━━ DATASET
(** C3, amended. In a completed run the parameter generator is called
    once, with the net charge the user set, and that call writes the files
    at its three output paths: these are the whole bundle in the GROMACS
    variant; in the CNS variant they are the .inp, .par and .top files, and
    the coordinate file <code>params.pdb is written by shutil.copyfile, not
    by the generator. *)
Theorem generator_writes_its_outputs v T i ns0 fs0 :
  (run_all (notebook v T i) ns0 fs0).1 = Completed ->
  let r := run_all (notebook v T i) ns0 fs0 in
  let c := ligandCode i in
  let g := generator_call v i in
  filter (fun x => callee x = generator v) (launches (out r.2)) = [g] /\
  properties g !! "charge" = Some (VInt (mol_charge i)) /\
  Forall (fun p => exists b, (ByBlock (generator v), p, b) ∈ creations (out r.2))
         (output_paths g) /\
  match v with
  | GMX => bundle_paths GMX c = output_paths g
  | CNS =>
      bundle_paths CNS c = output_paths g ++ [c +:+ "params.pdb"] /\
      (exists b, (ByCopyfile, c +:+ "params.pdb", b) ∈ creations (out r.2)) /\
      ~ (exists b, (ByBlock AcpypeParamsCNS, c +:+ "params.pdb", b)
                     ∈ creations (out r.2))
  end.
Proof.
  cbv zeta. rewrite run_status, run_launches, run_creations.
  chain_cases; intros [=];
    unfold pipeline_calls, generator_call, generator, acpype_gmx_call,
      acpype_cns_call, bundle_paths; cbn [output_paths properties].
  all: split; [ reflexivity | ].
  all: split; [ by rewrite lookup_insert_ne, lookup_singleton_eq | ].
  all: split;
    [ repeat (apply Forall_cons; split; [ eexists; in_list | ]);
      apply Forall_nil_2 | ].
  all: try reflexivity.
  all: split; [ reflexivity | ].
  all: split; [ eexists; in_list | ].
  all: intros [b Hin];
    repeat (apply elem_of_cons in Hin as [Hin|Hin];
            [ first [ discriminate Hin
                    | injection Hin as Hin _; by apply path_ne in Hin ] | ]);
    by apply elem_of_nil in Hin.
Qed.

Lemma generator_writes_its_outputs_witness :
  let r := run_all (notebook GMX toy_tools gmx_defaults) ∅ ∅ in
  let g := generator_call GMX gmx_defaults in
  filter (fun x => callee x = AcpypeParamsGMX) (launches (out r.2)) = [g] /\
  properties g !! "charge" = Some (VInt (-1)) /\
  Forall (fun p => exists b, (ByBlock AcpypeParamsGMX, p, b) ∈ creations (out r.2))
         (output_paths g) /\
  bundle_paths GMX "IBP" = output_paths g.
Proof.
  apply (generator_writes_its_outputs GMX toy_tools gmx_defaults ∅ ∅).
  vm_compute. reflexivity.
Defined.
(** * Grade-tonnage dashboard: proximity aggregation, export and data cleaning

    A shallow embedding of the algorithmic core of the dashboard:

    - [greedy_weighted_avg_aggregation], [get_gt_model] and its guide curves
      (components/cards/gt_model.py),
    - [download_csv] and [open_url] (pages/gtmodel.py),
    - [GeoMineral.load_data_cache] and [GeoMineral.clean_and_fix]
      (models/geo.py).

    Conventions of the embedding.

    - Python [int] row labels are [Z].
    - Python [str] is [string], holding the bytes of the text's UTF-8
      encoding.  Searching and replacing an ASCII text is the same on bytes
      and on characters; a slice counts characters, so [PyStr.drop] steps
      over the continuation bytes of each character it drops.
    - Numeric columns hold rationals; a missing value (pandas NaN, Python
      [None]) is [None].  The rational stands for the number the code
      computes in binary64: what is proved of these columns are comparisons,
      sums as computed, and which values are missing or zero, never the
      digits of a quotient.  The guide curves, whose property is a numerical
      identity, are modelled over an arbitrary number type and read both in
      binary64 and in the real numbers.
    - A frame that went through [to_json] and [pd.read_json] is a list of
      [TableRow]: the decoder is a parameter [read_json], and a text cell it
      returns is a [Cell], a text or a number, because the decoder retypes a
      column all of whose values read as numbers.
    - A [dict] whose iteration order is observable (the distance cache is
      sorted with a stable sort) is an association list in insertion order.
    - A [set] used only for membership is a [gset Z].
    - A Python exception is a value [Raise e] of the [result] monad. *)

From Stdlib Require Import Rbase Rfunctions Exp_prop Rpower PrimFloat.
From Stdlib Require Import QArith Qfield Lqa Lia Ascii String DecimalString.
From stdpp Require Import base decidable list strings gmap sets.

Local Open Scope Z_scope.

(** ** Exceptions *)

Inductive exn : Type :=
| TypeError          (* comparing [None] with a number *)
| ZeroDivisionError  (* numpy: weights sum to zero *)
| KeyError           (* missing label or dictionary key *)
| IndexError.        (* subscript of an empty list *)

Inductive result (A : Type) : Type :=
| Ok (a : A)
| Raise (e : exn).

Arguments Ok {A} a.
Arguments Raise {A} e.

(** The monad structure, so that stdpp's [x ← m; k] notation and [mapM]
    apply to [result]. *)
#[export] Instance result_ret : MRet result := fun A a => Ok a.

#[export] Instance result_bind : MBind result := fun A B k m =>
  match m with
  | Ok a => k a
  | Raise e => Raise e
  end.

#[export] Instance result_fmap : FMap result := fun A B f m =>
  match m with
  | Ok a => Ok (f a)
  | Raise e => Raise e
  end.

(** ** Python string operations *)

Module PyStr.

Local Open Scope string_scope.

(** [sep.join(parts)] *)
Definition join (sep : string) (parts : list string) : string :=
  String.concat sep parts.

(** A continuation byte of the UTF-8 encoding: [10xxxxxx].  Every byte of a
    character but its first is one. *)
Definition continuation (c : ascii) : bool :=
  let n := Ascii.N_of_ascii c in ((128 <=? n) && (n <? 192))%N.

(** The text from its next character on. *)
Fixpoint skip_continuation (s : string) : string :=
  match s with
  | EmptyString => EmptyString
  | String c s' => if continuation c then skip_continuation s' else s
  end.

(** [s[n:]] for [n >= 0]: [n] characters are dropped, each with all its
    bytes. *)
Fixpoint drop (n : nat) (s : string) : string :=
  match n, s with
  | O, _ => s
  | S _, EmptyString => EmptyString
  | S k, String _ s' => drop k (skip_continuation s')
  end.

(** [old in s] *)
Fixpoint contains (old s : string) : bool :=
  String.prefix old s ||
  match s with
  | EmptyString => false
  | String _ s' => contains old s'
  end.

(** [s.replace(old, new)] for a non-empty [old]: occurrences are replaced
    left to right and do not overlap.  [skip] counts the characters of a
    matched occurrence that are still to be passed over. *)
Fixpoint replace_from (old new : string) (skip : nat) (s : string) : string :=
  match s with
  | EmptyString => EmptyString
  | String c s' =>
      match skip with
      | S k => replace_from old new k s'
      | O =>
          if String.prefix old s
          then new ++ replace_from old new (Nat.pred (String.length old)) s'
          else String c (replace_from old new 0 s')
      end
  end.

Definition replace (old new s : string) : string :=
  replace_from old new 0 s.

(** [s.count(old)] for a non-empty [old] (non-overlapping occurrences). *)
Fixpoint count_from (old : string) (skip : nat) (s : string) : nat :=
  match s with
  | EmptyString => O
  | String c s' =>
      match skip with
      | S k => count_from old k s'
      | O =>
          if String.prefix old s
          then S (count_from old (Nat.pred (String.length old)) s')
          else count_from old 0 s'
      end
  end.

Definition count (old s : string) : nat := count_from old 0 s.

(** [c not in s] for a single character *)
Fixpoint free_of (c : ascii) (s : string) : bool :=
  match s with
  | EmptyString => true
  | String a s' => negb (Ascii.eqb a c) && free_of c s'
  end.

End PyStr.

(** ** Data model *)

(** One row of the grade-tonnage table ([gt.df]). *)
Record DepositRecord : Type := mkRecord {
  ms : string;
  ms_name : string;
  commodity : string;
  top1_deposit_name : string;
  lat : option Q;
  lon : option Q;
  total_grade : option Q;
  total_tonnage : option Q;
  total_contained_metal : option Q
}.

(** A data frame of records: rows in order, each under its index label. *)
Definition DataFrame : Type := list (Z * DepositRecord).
━━━━
» PROBLEM DETAILS: Find the word "Raise" in the entries. Copy each line that holds it.

» RESULT FOR THIS TASK:
    - A Python exception is a value [Raise e] of the [result] monad. *)
| Raise (e : exn).
Arguments Raise {A} e.
  | Raise e => Raise e
  | Raise e => Raise e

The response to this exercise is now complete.